Carotenoids are the phytochemicals that provide the bright red, orange or yellow coloration to many fruit and vegetables. They serve as antioxidants and can be a good source of vitamin A. They have been shown in previous research to protect against cardiovascular disease, some cancers and macular eye disease.
The researchers found that when carotenoid levels were measured in participant’s blood, results were quite dramatic. Each additional 100 micrograms of total carotenoid per dL of blood intake was associated with a 22% reduced risk of breast cancer. As far as specific carotenoids are concerned:
• each additional 50 micrograms of beta-carotene per dL of blood was associated with a 26% reduced risk;
• each additional 10 micrograms of alpha-carotene per dL of blood was associated with a 18% reduced risk;
• each additional 25 micrograms of lutein per dL of blood was associated with a 32% reduced risk.

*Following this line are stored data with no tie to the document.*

(* ===== verification/Dentry.v ===== *)
(** * Dentries and path walking

    Models [dentry.c] and the lookups of [vfs.c]: the tree of cached directory
    entries, its reference counts, its links to the metadata cache of [Vfs.v],
    and the walk that resolves a path.  A dentry is a heap cell, found by its
    address; the [dentry_list] and [dentry_count] of a metadata object are kept
    with the tree, under the object's address.  What the walk needs of a
    metadata object is the class [PathMetadata]: its dirnode, and the loader of
    each kind.  The store's answer to a request about a UUID, at each step, is
    an argument.  Three outcomes are told apart: a result, a memory error
    ([Fault]) and the end of the fuel ([Spin]). *)
From S2P Require Import Prelude Hashmap Types AttributeTable Dirnode Gcm Crypto BufferLayer CryptoBuf.
From S2P Require Import Metadata Lru Vfs.

(** ** The dentry tree *)
(** Reference counts count live pointers, each of which occupies memory of its
    own, so they are kept as unbounded integers. *)
Definition DENTRY_INITIALIZED : Z := 0x0001.
Definition DENTRY_PARENT_CHANGED : Z := 0x0002.
Definition DENTRY_DELETED : Z := 0x0004.

Record nexus_dentry := mk_dentry {
  d_type : nexus_dirent_type;
  d_flags : Z;
  d_count : Z;
  d_name : bytes;
  d_name_len : Z;
  d_link : uuid;
  d_parent : option Z;
  d_metadata : option Z;
  d_children : list Z
}.

(** The [dentry_count] and [dentry_list] of a metadata object. *)
Record md_dentries := mk_mdd { dentry_count : Z; dentry_list : list Z }.

Record dcache := mk_dcache {
  dents : gmap Z nexus_dentry;
  d_next : Z;
  root_dentry : Z;
  pruned_dentries : list Z;
  md_links : gmap Z md_dentries
}.

Definition set_dents (dc : dcache) (m : gmap Z nexus_dentry) : dcache :=
  mk_dcache m (d_next dc) (root_dentry dc) (pruned_dentries dc) (md_links dc).
Definition set_links (dc : dcache) (m : gmap Z md_dentries) : dcache :=
  mk_dcache (dents dc) (d_next dc) (root_dentry dc) (pruned_dentries dc) m.

(** An assignment through a pointer to a dentry. *)
Definition modify (dc : dcache) (a : Z) (f : nexus_dentry -> nexus_dentry) : option dcache :=
  d ← dents dc !! a; Some (set_dents dc (<[a := f d]> (dents dc))).

Definition with_flags (f : Z) (d : nexus_dentry) : nexus_dentry :=
  mk_dentry (d_type d) f (d_count d) (d_name d) (d_name_len d) (d_link d) (d_parent d) (d_metadata d) (d_children d).
Definition with_count (n : Z) (d : nexus_dentry) : nexus_dentry :=
  mk_dentry (d_type d) (d_flags d) n (d_name d) (d_name_len d) (d_link d) (d_parent d) (d_metadata d) (d_children d).
Definition with_parent (p : option Z) (d : nexus_dentry) : nexus_dentry :=
  mk_dentry (d_type d) (d_flags d) (d_count d) (d_name d) (d_name_len d) (d_link d) p (d_metadata d) (d_children d).
Definition with_metadata (m : option Z) (d : nexus_dentry) : nexus_dentry :=
  mk_dentry (d_type d) (d_flags d) (d_count d) (d_name d) (d_name_len d) (d_link d) (d_parent d) m (d_children d).
Definition with_children (l : list Z) (d : nexus_dentry) : nexus_dentry :=
  mk_dentry (d_type d) (d_flags d) (d_count d) (d_name d) (d_name_len d) (d_link d) (d_parent d) (d_metadata d) l.

Definition links_of (dc : dcache) (m : Z) : md_dentries := default (mk_mdd 0 []) (md_links dc !! m).

(** [d_alloc]; a parent gets a reference and a child at the end of its list. *)
Definition d_alloc (dc : dcache) (parent : option Z) (u : uuid) (name : bytes) (type : nexus_dirent_type)
    : option (dcache * Z) :=
  let a := d_next dc in
  let d := mk_dentry type 0 1 (take (Z.to_nat NEXUS_NAME_MAX) name)
             (Z.min (Z.of_nat (length name)) NEXUS_NAME_MAX) u parent None [] in
  let fresh dc := mk_dcache (<[a := d]> (dents dc)) (a + 1) (root_dentry dc) (pruned_dentries dc) (md_links dc) in
  match parent with
  | None => Some (fresh dc, a)
  | Some p =>
      dc ← modify dc p (fun d => with_children (d_children d ++ [a]) (with_count (d_count d + 1) d));
      Some (fresh dc, a)
  end.

(** [list_del(&dentry->siblings)] of a child of [p]. *)
Definition unlink_sibling (dc : dcache) (p a : Z) : option dcache :=
  modify dc p (fun d => with_children (filter (fun c => c <> a) (d_children d)) d).

Definition d_iput (dc : dcache) (a : Z) : option dcache :=
  d ← dents dc !! a;
  match d_metadata d with
  | None => Some dc
  | Some m =>
      let l := links_of dc m in
      modify (set_links dc (<[m := mk_mdd (dentry_count l - 1) (filter (fun x => x <> a) (dentry_list l))]> (md_links dc)))
        a (with_metadata None)
  end.

Definition dentry_get (dc : dcache) (a : Z) : option dcache := modify dc a (fun d => with_count (d_count d + 1) d).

The researchers for this study were based at Imperial College in London, UK. They published their results online ahead of print on July 3, 2012, in the American Journal of Clinical Nutrition.
If you want to get more carotenoids in your diet, the easiest way is to make sure that your meals contain a variety of colors. Include as many fruits and vegetables as possible and switch it up now and then. The beneficial actions of carotenoids are optimal when a variety of carotenoids are consumed together.